By Bernd Debusmann Jr
Barclays has slashed its global growth forecast as a result of the Covid-19 pandemic
The impact of the ongoing coronavirus pandemic has drastically slashed forecasts for global economic growth in 2020, although it is too early to estimate the precise impact, according to Henk Potts, director, market strategist EMEA at Barclays Bank and Overseas Services.
In an interview with Arabian Business, Potts said that Barclays now believes global economic growth to stand at approximately 1.8 percent in 2020, down significantly from the 3.1 percent forecast it had at the beginning of the year.
“Markets have been spooked by the acceleration [of Covid-19] that we’ve seen, in Europe particularly,” he said. “In terms of the outlook, the global economy will remain uncertain. Markets remain volatile, and will be volatile until the peak is determined.”
“The impact will be determined by its lifespan, intensity and geographical spread,” he added. “That’s what we’re waiting to see and try to comprehend.”

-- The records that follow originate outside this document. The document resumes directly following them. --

Lemma read_number_toString (n : Z) (r : jsstring) :
  read_number (Number_toString n ++ 44%N :: r) = Some (JNum n 0, 44%N :: r).
Proof.
  unfold Number_toString, read_number.
  destruct (Z.ltb_spec n 0) as [Hneg | Hpos].
  - cbn [app read_minus N.eqb Pos.eqb].
    rewrite (read_number_natural (Z.abs n) true r) by lia.
    do 3 f_equal. lia.
  - pose proof (read_number_natural (Z.abs n) false r ltac:(lia)) as Hnat.
    cbv zeta in Hnat.
    pose proof (count_digits_pos (Z.to_nat (Z.log2 (Z.abs n))) (Z.abs n)) as Hk.
    pose proof (count_digits_spec (Z.to_nat (Z.log2 (Z.abs n))) (Z.abs n)) as Hc.
    destruct (count_digits _ _) as [|k]; [lia |].
    cbn [digits app] in *.
    rewrite read_minus_digit.
    + rewrite Hnat. do 3 f_equal. lia.
    + apply digit_char.
      destruct (decide (Z.abs n = 0)) as [-> | Hne].
      * rewrite Z.div_0_l; [lia |]. pose proof (pow10_pos k); lia.
      * pose proof (Z.log2_nonneg (Z.abs n)).
        apply (leading_digit k). specialize (Hc ltac:(lia) ltac:(lia)). lia.
Qed.

End Digits.

(** ** Strings as text *)

Section Strings.

Lemma hex_value_digit (n : N) : (n < 16)%N → hex_value (hex_digit n) = Some n.
Proof.
  intros Hn. unfold hex_value, hex_digit.
  destruct (N.ltb_spec n 10).
  - replace ((48 <=? 48 + n) && (48 + n <=? 57))%N with true.
    + f_equal. lia.
    + symmetry. apply andb_true_iff. split; apply N.leb_le; lia.
  - replace ((48 <=? 87 + n) && (87 + n <=? 57))%N with false.
    + replace ((97 <=? 87 + n) && (87 + n <=? 102))%N with true.
      * f_equal. lia.
      * symmetry. apply andb_true_iff. split; apply N.leb_le; lia.
    + symmetry. apply andb_false_iff. right. apply N.leb_gt. lia.
Qed.

Lemma read_unicode_escape (c : N) (tail : jsstring) :
  (c < 65536)%N →
  read_string (unicode_escape c ++ tail)
  = match read_string tail with
    | Some (r, rest) => Some (c :: r, rest)
    | None => None
    end.
Proof.
  intros Hc. unfold unicode_escape.
  cbn [app read_string N.eqb Pos.eqb].
  rewrite !hex_value_digit.
  - destruct (read_string tail) as [[r rest]|]; [| done].
    do 3 f_equal.
    pose proof (N.div_mod c 16).
    pose proof (N.div_mod (c / 16) 16).
    pose proof (N.div_mod (c / 256) 16).
    pose proof (N.mod_lt c 16). pose proof (N.mod_lt (c / 16) 16).
    pose proof (N.mod_lt (c / 256) 16).
    replace (c / 256)%N with (c / 16 / 16)%N in * by (rewrite N.Div0.div_div; done).
    replace (c / 4096)%N with (c / 16 / 16 / 16)%N by (rewrite !N.Div0.div_div; done).
    pose proof (N.div_mod (c / 16 / 16) 16).
    assert (c / 16 / 16 / 16 < 16)%N.
    { rewrite !N.Div0.div_div by done. apply N.Div0.div_lt_upper_bound. simpl. lia. }
    lia.
  - apply N.mod_lt. done.
  - apply N.mod_lt. done.
  - apply N.mod_lt. done.
  - apply N.Div0.div_lt_upper_bound. simpl. lia.
Qed.

Lemma read_string_literal (c : N) (tail : jsstring) :
  c ≠ 34%N → c ≠ 92%N → (32 ≤ c)%N →
  read_string (c :: tail)
  = match read_string tail with
    | Some (r, rest) => Some (c :: r, rest)
    | None => None
    end.
Proof.
  intros H34 H92 H32. cbn [read_string].
  apply N.eqb_neq in H34, H92. rewrite H34, H92.
  replace (c <? 32)%N with false by (symmetry; apply N.ltb_ge; lia).
  done.
Qed.

Lemma read_string_quote_unit (c : N) (tail : jsstring) :
  read_string (quote_unit c ++ tail)
  = match read_string tail with
    | Some (r, rest) => Some (c :: r, rest)
    | None => None
    end.
Proof.
  unfold quote_unit.
  repeat match goal with
         | |- context [(c =? ?k)%N] =>
             destruct (N.eqb_spec c k) as [-> | ?]; [reflexivity |]
         end.
  destruct ((c <? 32)%N || is_high_surrogate c || is_low_surrogate c) eqn:He.
  - apply read_unicode_escape.
    unfold is_high_surrogate, is_low_surrogate in He.
    repeat (apply orb_true_iff in He as [He | He]).
    + apply N.ltb_lt in He. lia.
    + apply andb_true_iff in He as [_ He]. apply N.leb_le in He. lia.
    + apply andb_true_iff in He as [_ He]. apply N.leb_le in He. lia.
  - apply orb_false_iff in He as [He _]. apply orb_false_iff in He as [He _].
    apply N.ltb_ge in He. by apply read_string_literal.
Qed.

Lemma surrogate_literal (c : N) :
  is_high_surrogate c = true ∨ is_low_surrogate c = true →
  c ≠ 34%N ∧ c ≠ 92%N ∧ (32 ≤ c)%N.
Proof.
  unfold is_high_surrogate, is_low_surrogate.
  intros [H | H]; apply andb_true_iff in H as [H _]; apply N.leb_le in H; lia.
Qed.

However, Potts said that certain regions are significantly more vulnerable to the impact of the coronavirus than others, particularly economies in East Asia and in Europe.
“We expect the Chinese economy to contract by 8 percent in the first quarter, [as a result of falls in] retail and industrial production,” Potts said. “For Europe, we expect a technical recession in the first half of the year.”
Potts added that “output has fallen dramatically, and simultaneously has been coming under pressure as travel has been limited and consumer discretionary spending has been under pressure.”
For the Middle East, Potts said that Barclays is still working on models to determine the possible impact of the coronavirus, although he said that the region’s economic growth is just as much determined by oil prices and the structural breakdown of the OPEC+ agreement as it is by virus-related restrictions on travel and trade.
“Clearly, it [oil prices] will be depressed for a long time. That will put pressure on national budgets that are reliant on oil,” he said, picking out the UAE, Saudi Arabia and Iraq as examples.
Additionally, Potts said that lower oil prices may benefit business, as fuel prices are a key cost of doing business, while consumers will not have to spend as much to fuel up their vehicles, for example.
“That would be a benefit, but not enough to compensate for the negative impact of the coronavirus,” he said. “It’s difficult to make predictions at this stage.”